For each line in the data below that holds "Failed", return a copy.

Data excerpts:

== == ==

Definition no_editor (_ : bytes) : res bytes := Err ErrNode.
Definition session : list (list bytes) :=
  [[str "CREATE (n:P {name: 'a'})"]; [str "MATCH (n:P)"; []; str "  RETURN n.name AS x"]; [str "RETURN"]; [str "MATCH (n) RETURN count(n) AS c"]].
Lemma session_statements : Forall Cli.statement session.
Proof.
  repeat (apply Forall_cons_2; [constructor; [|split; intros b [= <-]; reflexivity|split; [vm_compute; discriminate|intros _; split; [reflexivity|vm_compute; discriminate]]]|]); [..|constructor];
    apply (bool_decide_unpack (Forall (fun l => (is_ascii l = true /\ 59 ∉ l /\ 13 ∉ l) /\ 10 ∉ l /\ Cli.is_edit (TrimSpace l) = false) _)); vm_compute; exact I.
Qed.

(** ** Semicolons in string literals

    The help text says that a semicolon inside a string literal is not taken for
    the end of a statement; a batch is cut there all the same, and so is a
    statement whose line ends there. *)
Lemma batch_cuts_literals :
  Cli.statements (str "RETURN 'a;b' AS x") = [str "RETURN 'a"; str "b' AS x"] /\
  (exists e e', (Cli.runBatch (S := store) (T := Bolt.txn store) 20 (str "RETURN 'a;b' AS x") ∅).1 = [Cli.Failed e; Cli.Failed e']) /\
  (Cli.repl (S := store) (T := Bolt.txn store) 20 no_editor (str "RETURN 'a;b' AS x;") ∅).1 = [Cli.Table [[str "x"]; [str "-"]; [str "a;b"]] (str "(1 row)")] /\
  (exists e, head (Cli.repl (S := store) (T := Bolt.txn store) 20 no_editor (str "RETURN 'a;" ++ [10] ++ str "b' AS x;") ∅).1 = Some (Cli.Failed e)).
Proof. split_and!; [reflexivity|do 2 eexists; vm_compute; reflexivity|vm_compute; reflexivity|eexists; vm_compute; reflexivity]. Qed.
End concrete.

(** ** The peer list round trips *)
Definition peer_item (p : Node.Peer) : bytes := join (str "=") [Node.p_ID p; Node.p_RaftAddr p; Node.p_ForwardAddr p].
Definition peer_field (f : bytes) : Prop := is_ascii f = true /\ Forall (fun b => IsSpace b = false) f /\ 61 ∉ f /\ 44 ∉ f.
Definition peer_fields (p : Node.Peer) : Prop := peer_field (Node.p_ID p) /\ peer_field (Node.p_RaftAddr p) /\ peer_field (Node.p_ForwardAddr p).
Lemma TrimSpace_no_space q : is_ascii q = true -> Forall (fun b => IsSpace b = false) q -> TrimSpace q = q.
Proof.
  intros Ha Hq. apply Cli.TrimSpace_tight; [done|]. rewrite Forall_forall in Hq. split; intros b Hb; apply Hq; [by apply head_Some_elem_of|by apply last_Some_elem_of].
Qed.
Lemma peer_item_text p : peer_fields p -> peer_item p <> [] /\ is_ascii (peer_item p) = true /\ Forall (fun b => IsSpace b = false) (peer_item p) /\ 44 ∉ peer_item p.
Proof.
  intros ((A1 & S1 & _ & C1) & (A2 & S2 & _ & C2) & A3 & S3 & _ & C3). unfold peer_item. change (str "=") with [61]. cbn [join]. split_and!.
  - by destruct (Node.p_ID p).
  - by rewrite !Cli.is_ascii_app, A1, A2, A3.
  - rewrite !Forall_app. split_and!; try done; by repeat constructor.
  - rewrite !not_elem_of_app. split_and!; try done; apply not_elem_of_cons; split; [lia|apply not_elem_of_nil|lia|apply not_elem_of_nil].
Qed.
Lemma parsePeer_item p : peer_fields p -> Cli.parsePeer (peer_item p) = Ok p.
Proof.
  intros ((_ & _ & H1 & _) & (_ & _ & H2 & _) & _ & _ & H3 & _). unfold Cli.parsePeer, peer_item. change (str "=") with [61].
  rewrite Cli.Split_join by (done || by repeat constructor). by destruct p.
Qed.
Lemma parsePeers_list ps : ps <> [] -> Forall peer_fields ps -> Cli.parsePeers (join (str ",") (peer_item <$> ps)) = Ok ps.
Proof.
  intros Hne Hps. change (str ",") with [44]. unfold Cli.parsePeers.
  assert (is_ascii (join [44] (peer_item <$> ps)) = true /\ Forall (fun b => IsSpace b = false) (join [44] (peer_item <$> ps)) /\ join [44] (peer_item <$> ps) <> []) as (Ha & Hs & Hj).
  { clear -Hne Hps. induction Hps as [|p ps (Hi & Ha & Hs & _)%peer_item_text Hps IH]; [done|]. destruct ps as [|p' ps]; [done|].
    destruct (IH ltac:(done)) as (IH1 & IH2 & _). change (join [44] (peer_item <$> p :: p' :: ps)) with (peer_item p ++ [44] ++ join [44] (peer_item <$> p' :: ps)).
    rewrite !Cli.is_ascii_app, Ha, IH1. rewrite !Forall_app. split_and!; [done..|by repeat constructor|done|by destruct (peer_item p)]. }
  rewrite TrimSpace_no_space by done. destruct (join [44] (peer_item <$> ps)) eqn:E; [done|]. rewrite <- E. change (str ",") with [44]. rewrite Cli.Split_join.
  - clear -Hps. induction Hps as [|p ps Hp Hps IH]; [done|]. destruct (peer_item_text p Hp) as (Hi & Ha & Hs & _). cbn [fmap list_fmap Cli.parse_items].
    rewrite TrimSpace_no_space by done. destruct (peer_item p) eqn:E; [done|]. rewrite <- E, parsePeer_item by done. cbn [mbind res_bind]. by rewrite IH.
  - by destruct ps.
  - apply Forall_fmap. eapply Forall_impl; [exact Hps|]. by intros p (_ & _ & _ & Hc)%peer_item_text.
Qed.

== == ==

» **Answer box**:
  (exists e e', (Cli.runBatch (S := store) (T := Bolt.txn store) 20 (str "RETURN 'a;b' AS x") ∅).1 = [Cli.Failed e; Cli.Failed e']) /\
  (exists e, head (Cli.repl (S := store) (T := Bolt.txn store) 20 no_editor (str "RETURN 'a;" ++ [10] ++ str "b' AS x;") ∅).1 = Some (Cli.Failed e)).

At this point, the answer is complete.